To start with HERE we need to cut late enough in the day to accumulate enough non structural carbohydrates ( sugar ) and have enough time after mowing for the leaves to dry below 40% moisture before dark for the leaves to stop loosing feed value over night. 
Then the hay needs to be raked when there is enough moisture in the leaves to hold the leaves on the stems. Then the hay must be baled with enough humidity for the leaves to stick on the stems during baling.

Here hay typically needs to be raked at first light to keep the leaf losses down to 5 %. 
Here hay typically needs to be bale when the humidity ( down next to the windrow) is between 55% & 65% for RB's Small square bales have a 5% larger window of opportunity.

Here typically we have 2 hours of excellent baling conditions, for small sq. Bales.

Under those conditions the hay will cost as much to grow and harvest but will be worth just a little more than our cost of harvest.


----------



## hog987 (Apr 5, 2011)

carcajou said:


> Does picky mean them want just the right hay or something else? Drove on down to Calgary today, geez that snow flattened out those heavy crops.


Ya there are a lot of crops around the area that look like they have been ran over with a roller. Not so good.

The sheep people are just as picky as the horse folks when it comes to color. The type of mix of hay, no rain on it, dust etc. But than they want to see a feed test. The test has to be good to excellent.

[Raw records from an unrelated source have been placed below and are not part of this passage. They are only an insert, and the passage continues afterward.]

(** * Psychoacoustic correction (ISO 226 equal-loudness compensation)

    A shallow embedding of [psychoacoustic_correction.cpp]: the classes
    [PsychoacousticCorrection] and [OptimizedPsychoacousticEQ].

    The source computes in C++ [float].  The code is embedded once, over
    the signature [Arith] of the operations it uses, and read in two
    arithmetics:

    - [F32]: IEEE-754 binary32 on [SpecFloat.spec_float] (precision 24,
      emax 128).  This is what the compiled program computes; every
      definition evaluates with [vm_compute].  Each operation of the
      source is one correctly rounded binary32 operation, to nearest with
      ties to even: expressions are evaluated in [float] itself and a
      product is not fused with the sum that follows it.  There is one
      NaN, without payload.
    - [RR]: exact real numbers, the arithmetic in which the formulas of the
      specification are written (no rounding, no NaN, no infinities).  It
      is a companion reading: each property of the program is stated on
      [F32], and a part on [RR] adds what holds of the formula.

    The two libm functions the source calls, [std::pow] and [std::tanh],
    are a second signature [Libm]: their code is not part of the
    repository.  Over [RR] they are the mathematical functions; over [F32]
    they stay parameters, and what is proved there holds whatever they
    return, or for every function with the properties the statement
    names (a [tanhf] that is monotone, a [powf] that is positive on the
    range of exponents it is called with).

    The binary32 operations are related to the reals they round in the
    part on rounding: the result of an operation on finite numbers is the
    binary32 value nearest to the exact result, so the operations keep
    the order.

    Vectors and arrays are lists, indexed by [int] (here [Z]).  The loops
    that update a vector in place thread the vector through a fold. *)

From Stdlib Require Import ZArith List Bool Lia.
From Stdlib Require Import Reals Lra.
From Stdlib Require Import Floats.SpecFloat.
Import ListNotations.

Local Open Scope Z_scope.

(** ** The arithmetic signature *)

Class Arith := {
  num : Type;
  (** [lit n d]: the unsuffixed decimal literal [n/d] (a C++ [double])
      stored into a [float], as in the initialisers of the tables. *)
  lit : Z -> Z -> num;
  (** [litf n d]: the literal [n/d] with suffix [f]. *)
  litf : Z -> Z -> num;
  (** [of_int i]: the conversion [(float) i] of an [int]. *)
  of_int : Z -> num;
  add : num -> num -> num;
  sub : num -> num -> num;
  mul : num -> num -> num;
  div : num -> num -> num;
  neg : num -> num;
  (** [ltb x y] is [x < y] and [leb x y] is [x <= y]; [x > y] and [x >= y]
      are written with the arguments exchanged. *)
  ltb : num -> num -> bool;
  leb : num -> num -> bool
}.

Class Libm (A : Arith) := {
  pow : num -> num -> num;
  tanh : num -> num
}.

(** ** IEEE-754 binary32 *)

Module B32.

Definition prec : Z := 24.
Definition emax : Z := 128.

Definition t := spec_float.

Definition of_Z (z : Z) : t := binary_normalize prec emax z 0 false.

Definition fadd : t -> t -> t := SFadd prec emax.
Definition fsub : t -> t -> t := SFsub prec emax.
Definition fmul : t -> t -> t := SFmul prec emax.
Definition fdiv : t -> t -> t := SFdiv prec emax.
Definition fneg : t -> t := SFopp.
Definition flt : t -> t -> bool := SFltb.
Definition fle : t -> t -> bool := SFleb.

(** A literal with suffix [f]: the binary32 nearest to [n/d].  [n] and [d]
    are exactly representable (below [2^24]), so the correctly rounded
    quotient is the correctly rounded literal. *)
Definition of_dec (n d : Z) : t := fdiv (of_Z n) (of_Z d).

(** An unsuffixed literal is a binary64 first, then narrowed. *)
Definition f64_of_dec (n d : Z) : spec_float :=
  SFdiv 53 1024 (binary_normalize 53 1024 n 0 false)
                (binary_normalize 53 1024 d 0 false).

Definition of_f64 (x : spec_float) : t :=
  match x with
  | S754_finite s m e => binary_round prec emax s m e
  | _ => x
  end.

Definition of_double_dec (n d : Z) : t := of_f64 (f64_of_dec n d).

(** Well-formed binary32 values: the canonical representations. *)
Definition valid (x : t) : bool := valid_binary prec emax x.

Definition is_finite (x : t) : bool :=
  match x with
  | S754_zero _ | S754_finite _ _ _ => true
  | _ => false
  end.

Definition is_nan (x : t) : bool :=
  match x with
  | S754_nan => true
  | _ => false
  end.

End B32.

Definition F32 : Arith := {|
  num := B32.t;
  lit := B32.of_double_dec;
  litf := B32.of_dec;
  of_int := B32.of_Z;
  add := B32.fadd;
  sub := B32.fsub;
  mul := B32.fmul;
  div := B32.fdiv;
  neg := B32.fneg;
  ltb := B32.flt;
  leb := B32.fle
|}.

(** libm over binary32: the two functions are parameters. *)
Definition F32_libm (powf : B32.t -> B32.t -> B32.t) (tanhf : B32.t -> B32.t)
  : Libm F32 := @Build_Libm F32 powf tanhf.

(** ** Exact real numbers *)

Definition Rltb (x y : R) : bool := if Rlt_dec x y then true else false.
Definition Rleb (x y : R) : bool := if Rle_dec x y then true else false.

Definition RR : Arith := {|
  num := R;
  lit := fun n d => (IZR n / IZR d)%R;
  litf := fun n d => (IZR n / IZR d)%R;
  of_int := IZR;
  add := Rplus;
  sub := Rminus;
  mul := Rmult;
  div := Rdiv;
  neg := Ropp;
  ltb := Rltb;
  leb := Rleb
|}.

Definition RR_libm : Libm RR := @Build_Libm RR Rpower Rtrigo_def.tanh.

(** ** Arrays *)

(** [a[i]] for an [int] index.  Reading out of range is undefined in the
    source; the statements below carry the length hypotheses that exclude
    it, and the default is returned there.  No index is negative. *)
Definition at_ {T : Type} (dflt : T) (a : list T) (i : Z) : T :=
  nth (Z.to_nat i) a dflt.

(** [a[i] = v]; nothing is written out of range. *)
Fixpoint upd_nat {T : Type} (a : list T) (i : nat) (v : T) : list T :=
  match a, i with
  | [], _ => []
  | _ :: r, O => v :: r
  | x :: r, S j => x :: upd_nat r j v
  end.

Definition upd {T : Type} (a : list T) (i : Z) (v : T) : list T :=
  if i <? 0 then a else upd_nat a (Z.to_nat i) v.

(** The indices [0, 1, ..., n-1] of a [for (int i = 0; i < n; i++)]. *)
Definition range (n : Z) : list Z := map Z.of_nat (seq 0 (Z.to_nat n)).

(** ** class PsychoacousticCorrection *)

Section Correction.

Context {A : Arith}.

Definition zero : num := of_int 0.

Definition NUM_FREQUENCIES : Z := 29.

Definition FREQUENCIES : list num :=
  [ of_int 20; of_int 25; lit 315 10; of_int 40; of_int 50; of_int 63;
    of_int 80; of_int 100; of_int 125; of_int 160; of_int 200; of_int 250;
    of_int 315; of_int 400; of_int 500; of_int 630; of_int 800;
    of_int 1000; of_int 1250; of_int 1600; of_int 2000; of_int 2500;
    of_int 3150; of_int 4000; of_int 5000; of_int 6300; of_int 8000;
    of_int 10000; of_int 12500 ].

Definition NUM_PHON_LEVELS : Z := 11.

Definition PHON_LEVELS : list num :=
  map of_int [0; 10; 20; 30; 40; 50; 60; 70; 80; 90; 100].

(** A row of the SPL table, written in tenths of a dB: [743] is the
    literal [74.3]. *)
Definition spl_row (tenths : list Z) : list num :=
  map (fun x => lit x 10) tenths.

(** The initialiser gives four rows; the remaining seven of the
    [NUM_PHON_LEVELS] rows are zero-initialised. *)
Definition ISO226_SPL : list (list num) :=
  [ spl_row [743; 650; 563; 484; 417; 355; 298; 251; 207; 168; 138; 112;
             89; 72; 60; 50; 44; 42; 37; 26; 10; -12; -36; -39; -11; 43;
             111; 153; 164];
    spl_row [832; 743; 659; 580; 514; 455; 400; 352; 310; 270; 237; 211;
             188; 170; 157; 146; 138; 134; 130; 126; 118; 106; 89; 79; 96;
             144; 207; 247; 256];
    spl_row [998; 931; 865; 800; 741; 687; 636; 589; 545; 504; 466; 431;
             399; 371; 346; 324; 304; 290; 278; 266; 255; 239; 220; 205;
             213; 254; 313; 354; 366];
    spl_row [1095; 1037; 980; 926; 874; 825; 778; 734; 692; 652; 614; 578;
             545; 514; 486; 460; 435; 415; 400; 385; 372; 355; 335; 316;
             322; 360; 417; 458; 471] ]
  ++ repeat (repeat zero 29) 7.

Definition freq_at (i : Z) : num := at_ zero FREQUENCIES i.
Definition spl_at (p i : Z) : num := at_ zero (at_ [] ISO226_SPL p) i.

(** *** interpolatePhonToSPL *)

(** The [for] loop with [break]: [n] iterations remain, [i] is the loop
    variable.  When no iteration breaks, [freqIdx] keeps its initial
    value [0]. *)
Fixpoint find_freqIdx (n : nat) (i : Z) (frequency : num) : Z :=
  match n with
  | O => 0
  | S n' =>
      if leb (freq_at i) frequency && leb frequency (freq_at (i + 1))
      then i
      else find_freqIdx n' (i + 1) frequency
  end.

Definition freqIdx_of (frequency : num) : Z :=
  find_freqIdx (Z.to_nat (NUM_FREQUENCIES - 1)) 0 frequency.

Definition phonIdx_of (phonLevel : num) : Z :=
  if ltb (of_int 50) phonLevel then 3 else 2.

Definition interpolatePhonToSPL (frequency phonLevel : num) : num :=
  let freqIdx := freqIdx_of frequency in
  let phonIdx := phonIdx_of phonLevel in
  let f1 := freq_at freqIdx in
  let f2 := freq_at (freqIdx + 1) in
  let spl1 := spl_at phonIdx freqIdx in
  let spl2 := spl_at phonIdx (freqIdx + 1) in
  let ratio := div (sub frequency f1) (sub f2 f1) in
  add spl1 (mul ratio (sub spl2 spl1)).

(** *** calculateCorrectionCurve *)

Definition calculateCorrectionCurve (currentPhon targetPhon : num)
  : list num :=
  map (fun i =>
         let currentSPL := interpolatePhonToSPL (freq_at i) currentPhon in
         let targetSPL := interpolatePhonToSPL (freq_at i) targetPhon in
         sub targetSPL currentSPL)
      (range NUM_FREQUENCIES).

(** *** convertToFFTBins *)

(** The object's two data members. *)
Record PsychoacousticCorrection := {
  sampleRate : num;
  fftSize : Z
}.

Context {L : Libm A}.

(** The [while] loop that advances [idx].  Each iteration increments
    [idx] and the guard requires [idx < NUM_FREQUENCIES - 1], so from
    [idx = 0] at most [NUM_FREQUENCIES - 1] iterations run; [fuel] bounds
    them. *)
Fixpoint scan_idx (fuel : nat) (idx : Z) (freq : num) : Z :=
  match fuel with
  | O => idx
  | S fuel' =>
      if (idx <? NUM_FREQUENCIES - 1) && ltb (freq_at (idx + 1)) freq
      then scan_idx fuel' (idx + 1) freq
      else idx
  end.

Definition bin_freq (pc : PsychoacousticCorrection) (bin : Z) : num :=
  div (mul (of_int bin) (sampleRate pc)) (of_int (fftSize pc)).

Definition bin_idx (pc : PsychoacousticCorrection) (bin : Z) : Z :=
  scan_idx (Z.to_nat (NUM_FREQUENCIES - 1)) 0 (bin_freq pc bin).

(** The value assigned to [fftGains[bin]] inside the [if]. *)
Definition interpolated_gain (correctionCurve : list num)
    (idx : Z) (freq : num) : num :=
  let f1 := freq_at idx in
  let f2 := freq_at (idx + 1) in
  let g1 := at_ zero correctionCurve idx in
  let g2 := at_ zero correctionCurve (idx + 1) in
  let ratio := div (sub freq f1) (sub f2 f1) in
  let gainDB := add g1 (mul ratio (sub g2 g1)) in
  pow (litf 10 1) (div gainDB (litf 20 1)).

(** One iteration of the [for] loop over the bins. *)
Definition convert_bin (pc : PsychoacousticCorrection)
    (correctionCurve fftGains : list num) (bin : Z) : list num :=
  let freq := bin_freq pc bin in
  let idx := bin_idx pc bin in
  if idx <? NUM_FREQUENCIES - 1
  then upd fftGains bin (interpolated_gain correctionCurve idx freq)
  else fftGains.

Definition numBins_of (pc : PsychoacousticCorrection) : Z :=
  Z.quot (fftSize pc) 2 + 1.

Definition convertToFFTBins (pc : PsychoacousticCorrection)
    (correctionCurve : list num) : list num :=
  let numBins := numBins_of pc in
  let fftGains := repeat (litf 1 1) (Z.to_nat numBins) in
  fold_left (convert_bin pc correctionCurve) (range numBins) fftGains.

(** The value [fftGains[bin]] holds on exit: the initial [1.0f] unless
    the [if] stored an interpolated gain. *)
Definition bin_gain (pc : PsychoacousticCorrection)
    (correctionCurve : list num) (bin : Z) : num :=
  if bin_idx pc bin <? NUM_FREQUENCIES - 1
  then interpolated_gain correctionCurve (bin_idx pc bin) (bin_freq pc bin)
  else litf 1 1.

(** *** smoothTransition *)

(** The right-hand side of the assignment in the loop body, for the
    entries [new = newGains[i]] and [cur = currentGains[i]]. *)
Definition blend (new cur smoothingFactor : num) : num :=
  add (mul cur smoothingFactor) (mul new (sub (litf 1 1) smoothingFactor)).

(** [newGains] is updated in place; the updated vector is returned. *)
Definition smooth_bin (currentGains : list num) (smoothingFactor : num)
    (newGains : list num) (i : Z) : list num :=
  upd newGains i
      (blend (at_ zero newGains i) (at_ zero currentGains i)
             smoothingFactor).

Definition smoothTransition (newGains currentGains : list num)
    (smoothingFactor : num) : list num :=
  fold_left (smooth_bin currentGains smoothingFactor)
            (range (Z.of_nat (length newGains))) newGains.

(** The same loop when both references name one vector, as in
    [smoothTransition(g, g, s)]: every read goes to the vector being
    updated. *)
Definition smooth_bin_self (smoothingFactor : num) (gains : list num)
    (i : Z) : list num :=
  smooth_bin gains smoothingFactor gains i.

Definition smoothTransition_self (gains : list num) (smoothingFactor : num)
  : list num :=
  fold_left (smooth_bin_self smoothingFactor)
            (range (Z.of_nat (length gains))) gains.

(** *** applyCorrection *)

(** [std::complex<float>]. *)
Record complex := Cx { re : num; im : num }.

Than some of them come out and sample every bale they are interested in with a moisture probe and a pick to pull a sample of hay. They even sample your poor hay even when you tell them that stack is the poorer stuff. Just to get an idea if you know how to put up hay or not. The one guy didnt buy the good hay because the poor hay was too bad. Said I had some high moisture bales there and could not take the chance with the good stuff. Even tho he tested about 75% of the good hay and it was fine. There is a reason I sort the different qualities of hay!


----------



## Teslan (Aug 20, 2011)

From talks with the barn manager of a big boarding stable I sell hay to I think horse stable owners might have it even harder then hay producers. Not only do they have to please their boarders who are all hay experts, but they have to deal with how the boarders want or think their horses need to be cared for. Like this guy told me about one boarder who asked them to be sure to have water ready for the horse right beside it's feed. Because the horse always liked to take a bite of hay then take a drink and so forth.....


----------



## RockmartGA (Jun 29, 2011)

Cow guy calls you and says he wants a "load of hay", he shows up with a trailer and gets at least 100 bales.

Horse gal calls you and says she wants a "load of hay", shows up in an Escalade and gets two bales. Even wants you to put some plastic trash bags down so the hay doesn't get in the carpet.


----------



## R Ball (Feb 26, 2013)

I am a CIF guy. Cash in fist. Unless I have dealt with you before CIF, check's = no hay. 
Had a guy come get hay one time. We loaded him up and he handed me some cash. Counted it and it was short. I told him and he said he thought it was a dollar a bale cheaper. Told him nope it wasn't.
Wanted to know what we was going to do. As we started to unload enough hay to make us even he somehow found more money in his pocket. He did squirrel around quite a bit though. Just have to much in it not to get the money.


----------



## FarmerCline (Oct 12, 2011)

Around here 99% of the folks buying hay for cattle expect you to practically give the hay to them. If your lucky you might find one that would give you what it cost to make it. When I told them what I was asking for the hay the would act like you were trying to rob them. When I quit round baling I had about 100 rolls of hay that had been outside for about 6 months and I had no luck in selling them.....I got to the point that I was going to give them away to just get rid of them.....the reply I got was will you deliver them.....the rolls are still sitting alongside the field rotting. I can think of a lot better ways to lose money than giving hay away.


----------



## JD3430 (Jan 1, 2012)

Now I got some alpaca guy after my hay. Prolly wants a scientific study done on it first, then will offer me $40/bale. Lol
Why do people almost feel like they're entitled to screw farmers out of money and also their time?


----------



## Bgriffin856 (Nov 13, 2013)

We farmers are rich don't you know? Money just falling out of our pockets...


----------



## Hayman1 (Jul 6, 2013)

sounds like some of you need to spend more time screening/selecting your customers. I only deal in horse hay customers, not taking the time and resources to make "cow hay". Too many people around here already cut then roll two weeks later for fencerow enhancement.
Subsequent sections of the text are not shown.